You could just do a local repair and paint just that area, but you'd paint the whole section all the way to the centre. 


Sent from my FRD-L09 using Tapatalk


----------



## Soapybubbles (Feb 10, 2014)

Sicskate said:


> Looks simple enough.
> 
> You could just do a local repair and paint just that area, but you'd paint the whole section all the way to the centre.
> 
> Sent from my FRD-L09 using Tapatalk


How would you flatten the rash? And what would you use to cover it


----------



## shine247 (Mar 1, 2010)

Yes, you could quite easily fill those marks, smooth it and spray it over. How the end result will look is of course down to your skill and time spent. Use playing cards to mask the tire, place them between the rim and the tire. I would try and keep it contained to the affected area and blend it in personally.
To flatten that wet and dry will work, but I would fill it then flatten back or you will lose bite.


----------



## Soapybubbles (Feb 10, 2014)

shine247 said:


> Yes, you could quite easily fill those marks, smooth it and spray it over. How the end result will look is of course down to your skill and time spent. Use playing cards to mask the tire, place them between the rim and the tire. I would try and keep it contained to the affected area and blend it in personally.
> To flatten that wet and dry will work, but I would fill it then flatten back or you will lose bite.

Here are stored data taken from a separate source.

(** How a handler ends, from the tables [T], and what it started. *)
Inductive handled (flt webhooks persistent : bool) (rt : Route) (c : Ctx) (mid : uuid) (T : Tables) : Ctx -> Tables -> list event -> Prop :=
| hd_malformed e c' es : malformed c rt e -> answers_error (Validation (error_text e)) c' ->
    handled flt webhooks persistent rt c mid T c' T es
| hd_error o e c' T' es : asks c mid rt o -> movement_outcome flt o T (Err e) T' -> answers_error e c' ->
    handled flt webhooks persistent rt c mid T c' T' es
| hd_done o txn c' T' es : asks c mid rt o -> movement_outcome flt o T (Ok txn) T' -> transaction_answer txn c' ->
    notified flt webhooks persistent T' txn es -> handled flt webhooks persistent rt c mid T c' T' es.

Lemma handled_more flt webhooks persistent rt c mid T c' T' es es' :
  handled flt webhooks persistent rt c mid T c' T' es -> handled flt webhooks persistent rt c mid T c' T' (es ++ es').
Proof.
  intros [e c1 es1 He Hc|o e c1 T1 es1 Hk Ho Hc|o txn c1 T1 es1 Hk Ho Hc Hn];
    [by eapply hd_malformed|by eapply hd_error|by eapply hd_done; [..|by apply notified_more]].
Qed.

(** Webhooks leave the tables alone. *)
Lemma respond_wp flt webhooks persistent c txn (R : Ctx -> Tables -> list event -> Prop) own es v :
  free flt v ->
  (forall c' es', transaction_answer txn c' -> notified flt webhooks persistent (v_tables v) txn es' -> R c' (v_tables v) es') ->
  wp solo flt (respond webhooks persistent c txn) (fun c' _ es v' => R c' (v_tables v') es) own es v.
Proof.
  intros Hf HR.
  assert (Hcreated : forall es k, notified flt webhooks persistent (v_tables v) txn es ->
    wp solo flt (Created c (TransactionResponse_json (toTransactionResponse txn)))
      (fun c' _ es v' => R c' (v_tables v') es) own es (set_clock k v)).
  { intros es' k Hn. apply wp_bind, wp_bind, wp_solo_uuid. intros k1 id Hk1. apply wp_bind, wp_solo_now. intros k2 Hk2.
    apply HR; [by eexists _, _|by apply notified_more]. }
  unfold respond. apply wp_bind. destruct webhooks.
  - apply wp_bind. apply enqueue_wp; [done|..].
    + intros r k _ Hnone. apply Hcreated. intros Hfl _ url m sk Hu Hd.
      destruct (Hnone Hfl) as [Hno|(url' & m' & e & Hu' & Hd')]; [congruence|].
      rewrite Hu in Hu'. injection Hu' as <- <-. congruence.
    + intros url m secretKey currency now k Hu Hd _. apply Hcreated. intros _ _ url' m' sk Hu' Hd'.
      rewrite Hu in Hu'. injection Hu' as <- <-. rewrite Hd in Hd'. injection Hd' as <-.
      exists currency, now. apply elem_of_app. right. by left.
  - pose proof (Hcreated es (v_clock v)) as H. destruct v. by apply H.
Qed.

(** A call of the service leaves no transaction open. *)
Lemma carry_out_tidy flt o es v :
  movement_valid o -> good (ledger eq true) v -> free flt v ->
  wp solo flt (carry_out o) (fun r _ _ v' => movement_outcome flt o (v_tables v) r (v_tables v') /\ free flt v') None es v.
Proof.
  intros Hv Hg Hf.
  assert (Hw : wp solo flt (carry_out o) (fun r _ _ v' => movement_outcome flt o (v_tables v) r (v_tables v')) None es v).
  { eapply wp_mono; [|apply ledger_solo; [exact Hg|apply carry_out_wp; [done|exact Hg|]]].
    - by intros r own es' v' [Ho _].
    - intros Hfl h Hh. by destruct (Hf Hfl h). }
  destruct flt; [by eapply wp_mono; [|exact Hw]|].
  apply wp_and; [exact Hw|]. eapply wp_mono; [|].
  2:{ destruct o as [req|req|req];
        [apply (serves_payment (PieceLogic := tidy_logic) req Hv false es v (Hf eq_refl))
        |apply (serves_refund (PieceLogic := tidy_logic) req false es v (Hf eq_refl))
        |apply (serves_topup (PieceLogic := tidy_logic) req Hv false es v (Hf eq_refl))]. }
  intros r own es' v' Hun _. exact Hun.
Qed.

(** The tail of the three handlers. *)
Lemma carried_wp flt webhooks persistent rt c c0 mid o es v :
  asks c mid rt o -> good (ledger eq true) v -> free flt v ->
  wp solo flt (do r <- carry_out o ;; match r with Ok result => respond webhooks persistent c0 result | Err err => Error c0 err end)
    (fun c' _ es v' => handled flt webhooks persistent rt c mid (v_tables v) c' (v_tables v') es) None es v.
Proof.
  intros Ha Hg Hf. apply wp_bind. eapply wp_mono; [|apply carry_out_tidy; [by eapply asks_valid|done|done]].
  intros [txn|e] own es' v' [Ho Hf'].
  - apply (respond_wp _ _ _ _ _ (handled flt webhooks persistent rt c mid (v_tables v))); [done|].
    intros c' es2 Hc' Hn. by eapply hd_done.
  - apply Error_answers. intros c' es2 k Hc' _. by eapply hd_error.
Qed.

Lemma handler_wp flt rt webhooks persistent c mid es v :
  good (ledger eq true) v -> free flt v -> c_MerchantID c = Some mid ->
  wp solo flt (route_handler rt webhooks persistent c)
    (fun c' _ es v' => handled flt webhooks persistent rt c mid (v_tables v) c' (v_tables v') es) None es v.
Proof.
  intros Hg Hf Hmid.
  assert (Hbad : forall e es, malformed c rt e -> wp solo flt (Error c (Validation (error_text e)))
    (fun c' _ es v' => handled flt webhooks persistent rt c mid (v_tables v) c' (v_tables v') es) None es v).
  { intros e es' He. apply Error_answers. intros c' es2 k Hc' _. by eapply hd_malformed. }
  destruct rt; cbn [route_handler]; unfold handle_ProcessPayment, handle_ProcessRefund, handle_Topup, authenticated, with_body;
    rewrite Hmid; destruct (ShouldBindJSON _) as [body|e] eqn:Hb; try (by apply Hbad).
  - pose proof (bound_payment _ _ Hb) as (_ & _ & _ & _ & _ & _ & ->). exact (carried_wp _ _ _ _ _ c _ _ es v (asks_payment c mid body Hb) Hg Hf).
  - pose proof (bound_refund _ _ Hb) as [_ ->]. exact (carried_wp _ _ _ _ _ c _ _ es v (asks_refund c mid body Hb) Hg Hf).
  - exact (carried_wp _ _ _ _ _ c _ _ es v (asks_topup c mid body Hb) Hg Hf).
Qed.
End Handler.

(** ** The rate limiter before them *)

Section Limiter.
Context {U : UUIDLib} {UL : UUIDLaws} {P : PgLib} {JL : JsonbLaws} {ES : EncryptionService}.
Context {HS : HashService} {SS : SignatureService} {TS : TokenService}.
Context {UP : URLParser} {RU : RequestURI} {V : Validator} {GF : GinFallback}.

(** Only the clock and keys outside the idempotency cache may differ. *)
Record same_ledger (v v' : View) : Prop := {
  sl_tables : v_tables v' = v_tables v;
  sl_txs : v_txs v' = v_txs v;
  sl_locks : v_locks v' = v_locks v;
  sl_cache k : v_redis v' !! (IdempotencyCache.prefix +:+ k) = v_redis v !! (IdempotencyCache.prefix +:+ k)
}.

Lemma same_ledger_good v v' : same_ledger v v' -> good (ledger eq true) v -> good (ledger eq true) v'.
Proof.
  intros [HT Hx Hl Hc] (Hw & Hwf & Hcache). split; [|split; [by rewrite HT|]].
  - by eapply locks_ok_same.
  - intros key s e. rewrite Hc, HT. apply Hcache.
Qed.

Lemma same_ledger_trans v1 v2 v3 : same_ledger v1 v2 -> same_ledger v2 v3 -> same_ledger v1 v3.
Proof. intros [A1 B1 C1 D1] [A2 B2 C2 D2]. split; congruence || (intros k; by rewrite D2, D1). Qed.

Lemma same_ledger_clock v k : same_ledger v (set_clock k v).
Proof. done. Qed.

Lemma same_ledger_redis v key entry : foreign key -> same_ledger v (set_redis key entry v).
Proof. intros Hf. split; [done..|]. intros k. simpl. by rewrite lookup_insert_ne. Qed.

Lemma same_ledger_free flt v v' : same_ledger v v' -> free flt v -> free flt v'.
Proof. intros Hs Hf Hfl h. unfold tx_open. rewrite (sl_txs _ _ Hs). by apply Hf. Qed.

Lemma nonce_foreign m n : foreign (nonce_key m n).
Proof. intros k [=]. Qed.

(** The counter of the client's group stood at the limit, by the instant [late]. *)
Definition over_limit (deps : RouterDeps) (group : string) (v : View) (c : Ctx) (late : time) : Prop :=
  exists rule now s e n, d_RateLimitStore deps = true /\ (group, rule) ∈ DefaultRateLimitRules /\ v_clock v <= now <= late /\
    v_redis v !! RateLimitStore.redis_key (extractIdentifier c +:+ ":" +:+ group) (window_id (rl_Window rule) now) = Some (s, e) /\
    ParseInt s = Ok n /\ rl_Limit rule <= n.

Lemma over_limit_late deps group v c t t' : over_limit deps group v c t -> t <= t' -> over_limit deps group v c t'.
Proof. intros (rule & now & s & e & n & ? & ? & ? & ? & ? & ?) Hle. exists rule, now, s, e, n. split_and!; try done; lia. Qed.

Lemma live_row v k s : live v k = Some s -> exists e, v_redis v !! k = Some (s, e).
Proof. unfold live. intros H. repeat case_match; simplify_eq; eauto. Qed.

(** The commands of the limiter: nothing but a counter changes, and the count is one more than
    what was kept. *)
Lemma count_wp flt k Q own es v :
  foreign k ->
  (forall x v', same_ledger v v' -> v_clock v <= v_clock v' ->
     (forall count, x = Ok count -> count = 1 \/ exists s e, v_redis v !! k = Some (s, e) /\ ParseInt s = Ok (count - 1)) ->
     Q x own es v') ->
  wp solo flt (op (RedisIncr k)) Q own es v.
Proof.
  intros Hk HQ. apply wp_solo; [done|by intros _ _ [] []|]. intros c x v' Hc Hat. simpl in Hat. rewrite app_nil_r.
  destruct (ParseInt (default "0" (live (set_clock c v) k))) as [n|e] eqn:Hp.
  2:{ destruct Hat as [(e' & -> & _) ->]. by apply HQ. }
  destruct (n =? max_int64); [destruct Hat as [(e' & -> & _) ->]; by apply HQ|].
  assert (Hn : forall count, Ok (n + 1) = Ok (E := error) count -> count = 1 \/ exists s e, v_redis v !! k = Some (s, e) /\ ParseInt s = Ok (count - 1)).
  { intros count [= <-]. destruct (live (set_clock c v) k) as [s|] eqn:Hl.
    - right. apply live_row in Hl as [e He]. exists s, e. split; [exact He|]. by rewrite Z.add_simpl_r.
    - left. change (ParseInt (default "0" None)) with (Ok (E := error) 0) in Hp. injection Hp as <-. done. }
  assert (Hs : forall en, same_ledger v (set_redis k en (set_clock c v))).
  { intros en. eapply same_ledger_trans; [apply (same_ledger_clock v c)|by apply same_ledger_redis]. }
  destruct Hat as [[[->|[_ (e & -> & _)]] ->]|[[_ (e & -> & _)] ->]]; by apply HQ.
Qed.

Lemma expire_wp flt k ttl Q own es v :
  foreign k -> (forall x v', same_ledger v v' -> v_clock v <= v_clock v' -> Q x own es v') ->
  wp solo flt (op (RedisExpire k ttl)) Q own es v.
Proof.
  intros Hk HQ. apply wp_solo; [done|by intros _ _ [] []|]. intros c x v' Hc Hat. simpl in Hat. rewrite app_nil_r.
  assert (Hs : forall en, same_ledger v (set_redis k en (set_clock c v))).
  { intros en. eapply same_ledger_trans; [apply (same_ledger_clock v c)|by apply same_ledger_redis]. }
  destruct Hat as [[_ ->]|[_ ->]]; [destruct (live _ k)|]; by apply HQ.
Qed.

What would you fill it with


----------



## shine247 (Mar 1, 2010)

Soapybubbles said:


> What would you fill it with


A regular filler or even quick steel, undercoated and topped with










Then lacquerd.


----------



## Andy from Sandy (May 6, 2011)

Something like JB Weld would probably work.

A club mate used it to fix the exhaust port on a nitro engine so it ought to stay stuck to the rim of a wheel.

EDIT: So after posting I search just to make sure JB weld is sandable and guess what?


----------



## Soapybubbles (Feb 10, 2014)

shine247 said:


> A regular filler or even quick steel, undercoated and topped with
> 
> 
> 
> ...


It's such a small area I've thought about touch up brush?

Would jb weld flatten using wet and dry though


----------



## Andy from Sandy (May 6, 2011)

Yes it will, that is why I suggested it.

The reason to use paper wet is so it doesn't clog. There is nothing magic about using a paper wet or dry.


----------



## Sicskate (Oct 3, 2012)

You absolutely could just clean it and touch it in with a brush, it's all down to the standard of repair you want. 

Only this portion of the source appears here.